[Extracted information — start]
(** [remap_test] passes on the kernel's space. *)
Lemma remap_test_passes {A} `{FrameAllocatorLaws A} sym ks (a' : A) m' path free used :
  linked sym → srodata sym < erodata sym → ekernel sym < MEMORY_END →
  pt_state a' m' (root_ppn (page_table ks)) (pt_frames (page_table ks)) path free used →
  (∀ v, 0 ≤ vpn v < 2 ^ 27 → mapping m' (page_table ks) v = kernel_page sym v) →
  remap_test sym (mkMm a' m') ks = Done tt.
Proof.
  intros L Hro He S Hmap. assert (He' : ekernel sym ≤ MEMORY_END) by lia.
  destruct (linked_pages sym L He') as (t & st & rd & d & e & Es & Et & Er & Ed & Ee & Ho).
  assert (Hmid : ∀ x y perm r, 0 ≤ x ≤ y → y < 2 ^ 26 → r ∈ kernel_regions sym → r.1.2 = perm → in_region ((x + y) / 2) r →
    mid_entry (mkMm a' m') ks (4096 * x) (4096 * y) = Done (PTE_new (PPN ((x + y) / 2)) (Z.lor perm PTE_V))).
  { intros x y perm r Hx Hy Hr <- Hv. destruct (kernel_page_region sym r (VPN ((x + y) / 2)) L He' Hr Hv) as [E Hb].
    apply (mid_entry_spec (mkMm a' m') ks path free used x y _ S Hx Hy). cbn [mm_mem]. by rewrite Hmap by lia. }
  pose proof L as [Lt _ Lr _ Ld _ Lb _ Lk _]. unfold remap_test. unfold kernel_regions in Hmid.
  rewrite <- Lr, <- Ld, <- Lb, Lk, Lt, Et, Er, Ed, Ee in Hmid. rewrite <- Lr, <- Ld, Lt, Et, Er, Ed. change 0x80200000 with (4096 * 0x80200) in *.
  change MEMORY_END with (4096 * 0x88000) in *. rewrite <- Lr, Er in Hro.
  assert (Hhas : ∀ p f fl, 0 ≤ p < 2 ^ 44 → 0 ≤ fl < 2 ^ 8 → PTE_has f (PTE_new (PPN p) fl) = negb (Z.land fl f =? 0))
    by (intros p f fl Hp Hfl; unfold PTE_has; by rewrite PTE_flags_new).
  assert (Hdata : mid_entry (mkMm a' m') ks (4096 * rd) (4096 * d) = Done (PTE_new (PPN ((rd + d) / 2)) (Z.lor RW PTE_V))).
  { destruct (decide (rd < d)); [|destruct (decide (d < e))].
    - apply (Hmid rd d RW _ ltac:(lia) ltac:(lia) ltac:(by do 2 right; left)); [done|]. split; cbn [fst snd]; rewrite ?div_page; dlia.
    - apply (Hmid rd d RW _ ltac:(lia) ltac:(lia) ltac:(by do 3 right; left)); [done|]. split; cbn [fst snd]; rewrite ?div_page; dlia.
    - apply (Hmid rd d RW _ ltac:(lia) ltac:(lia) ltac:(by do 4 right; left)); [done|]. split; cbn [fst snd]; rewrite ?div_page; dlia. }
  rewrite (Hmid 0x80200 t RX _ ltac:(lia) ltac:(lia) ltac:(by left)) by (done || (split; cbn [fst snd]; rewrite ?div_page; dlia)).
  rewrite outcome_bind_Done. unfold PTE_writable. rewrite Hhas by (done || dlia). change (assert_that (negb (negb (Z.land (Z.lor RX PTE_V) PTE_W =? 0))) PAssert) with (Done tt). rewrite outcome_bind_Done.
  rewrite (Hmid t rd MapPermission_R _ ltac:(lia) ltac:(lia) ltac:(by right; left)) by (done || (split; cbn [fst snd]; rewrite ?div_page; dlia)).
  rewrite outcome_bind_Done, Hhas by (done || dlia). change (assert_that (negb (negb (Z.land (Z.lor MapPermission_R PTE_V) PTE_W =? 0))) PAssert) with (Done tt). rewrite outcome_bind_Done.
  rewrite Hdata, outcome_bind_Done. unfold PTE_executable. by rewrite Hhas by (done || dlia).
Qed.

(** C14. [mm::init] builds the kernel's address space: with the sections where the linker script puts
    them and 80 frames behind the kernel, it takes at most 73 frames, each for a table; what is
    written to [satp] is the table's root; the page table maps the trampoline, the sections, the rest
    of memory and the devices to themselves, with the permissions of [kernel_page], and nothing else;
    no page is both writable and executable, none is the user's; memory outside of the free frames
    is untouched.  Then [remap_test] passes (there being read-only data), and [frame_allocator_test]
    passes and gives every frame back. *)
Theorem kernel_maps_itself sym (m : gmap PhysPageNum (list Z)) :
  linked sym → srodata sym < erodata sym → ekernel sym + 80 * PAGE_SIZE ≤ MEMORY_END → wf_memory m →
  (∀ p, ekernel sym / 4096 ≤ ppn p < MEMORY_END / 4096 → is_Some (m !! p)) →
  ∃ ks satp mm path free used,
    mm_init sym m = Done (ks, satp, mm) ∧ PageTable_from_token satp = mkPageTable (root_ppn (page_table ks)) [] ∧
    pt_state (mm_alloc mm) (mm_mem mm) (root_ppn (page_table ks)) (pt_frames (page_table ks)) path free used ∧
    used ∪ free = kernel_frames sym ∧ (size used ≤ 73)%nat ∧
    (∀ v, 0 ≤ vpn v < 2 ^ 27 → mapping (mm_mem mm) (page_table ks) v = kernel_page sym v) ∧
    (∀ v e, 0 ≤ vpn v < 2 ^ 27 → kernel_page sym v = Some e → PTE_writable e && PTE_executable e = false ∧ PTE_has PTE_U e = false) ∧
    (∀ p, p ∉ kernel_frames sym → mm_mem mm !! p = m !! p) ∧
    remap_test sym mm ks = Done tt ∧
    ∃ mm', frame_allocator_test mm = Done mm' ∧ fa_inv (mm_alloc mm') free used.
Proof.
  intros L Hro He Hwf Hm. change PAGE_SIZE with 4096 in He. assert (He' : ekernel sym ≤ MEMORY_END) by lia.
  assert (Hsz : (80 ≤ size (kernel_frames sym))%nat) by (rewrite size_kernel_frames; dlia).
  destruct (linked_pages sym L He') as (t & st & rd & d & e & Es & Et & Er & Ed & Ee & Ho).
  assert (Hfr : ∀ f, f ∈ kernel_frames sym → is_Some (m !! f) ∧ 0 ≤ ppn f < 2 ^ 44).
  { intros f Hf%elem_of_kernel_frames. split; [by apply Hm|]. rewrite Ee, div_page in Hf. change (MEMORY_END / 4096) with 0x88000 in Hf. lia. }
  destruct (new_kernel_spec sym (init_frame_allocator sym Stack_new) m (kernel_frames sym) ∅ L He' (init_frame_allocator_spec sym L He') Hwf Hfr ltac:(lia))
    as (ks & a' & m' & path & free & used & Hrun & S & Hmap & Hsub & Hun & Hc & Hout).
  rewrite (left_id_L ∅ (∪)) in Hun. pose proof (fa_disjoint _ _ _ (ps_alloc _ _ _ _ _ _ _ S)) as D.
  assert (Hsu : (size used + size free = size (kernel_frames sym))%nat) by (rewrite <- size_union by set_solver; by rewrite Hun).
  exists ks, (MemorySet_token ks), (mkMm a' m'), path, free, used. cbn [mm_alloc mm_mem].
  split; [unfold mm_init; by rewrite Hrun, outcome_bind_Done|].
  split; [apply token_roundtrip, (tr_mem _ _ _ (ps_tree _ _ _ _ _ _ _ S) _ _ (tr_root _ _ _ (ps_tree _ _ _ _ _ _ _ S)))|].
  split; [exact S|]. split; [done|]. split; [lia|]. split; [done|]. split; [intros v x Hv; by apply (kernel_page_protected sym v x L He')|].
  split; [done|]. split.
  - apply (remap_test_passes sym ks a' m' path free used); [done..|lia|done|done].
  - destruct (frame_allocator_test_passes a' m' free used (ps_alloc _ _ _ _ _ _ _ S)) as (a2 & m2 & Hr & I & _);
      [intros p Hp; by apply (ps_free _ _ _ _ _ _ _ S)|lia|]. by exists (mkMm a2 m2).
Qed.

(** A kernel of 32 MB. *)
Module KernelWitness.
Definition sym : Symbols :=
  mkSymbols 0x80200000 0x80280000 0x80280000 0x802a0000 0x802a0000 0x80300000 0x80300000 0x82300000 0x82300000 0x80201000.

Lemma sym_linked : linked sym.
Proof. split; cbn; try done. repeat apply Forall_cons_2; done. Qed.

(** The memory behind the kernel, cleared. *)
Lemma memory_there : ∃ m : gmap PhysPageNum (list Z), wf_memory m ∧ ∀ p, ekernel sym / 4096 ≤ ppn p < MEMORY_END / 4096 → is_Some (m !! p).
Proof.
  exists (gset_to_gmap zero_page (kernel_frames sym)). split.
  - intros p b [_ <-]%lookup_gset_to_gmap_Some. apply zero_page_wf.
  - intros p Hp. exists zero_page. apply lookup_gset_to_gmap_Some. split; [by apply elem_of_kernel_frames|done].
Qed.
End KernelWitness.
[Extracted information — finish]
* [What is needed]: Only the lines above starting at the one containing "intros L Hro He S" and ending at the one containing "mid_entry (mkMm a' m') ks (4096 * x)", both included, are to be returned, exactly as they read.

* [Written solution]:
  intros L Hro He S Hmap. assert (He' : ekernel sym ≤ MEMORY_END) by lia.
  destruct (linked_pages sym L He') as (t & st & rd & d & e & Es & Et & Er & Ed & Ee & Ho).
  assert (Hmid : ∀ x y perm r, 0 ≤ x ≤ y → y < 2 ^ 26 → r ∈ kernel_regions sym → r.1.2 = perm → in_region ((x + y) / 2) r →
    mid_entry (mkMm a' m') ks (4096 * x) (4096 * y) = Done (PTE_new (PPN ((x + y) / 2)) (Z.lor perm PTE_V))).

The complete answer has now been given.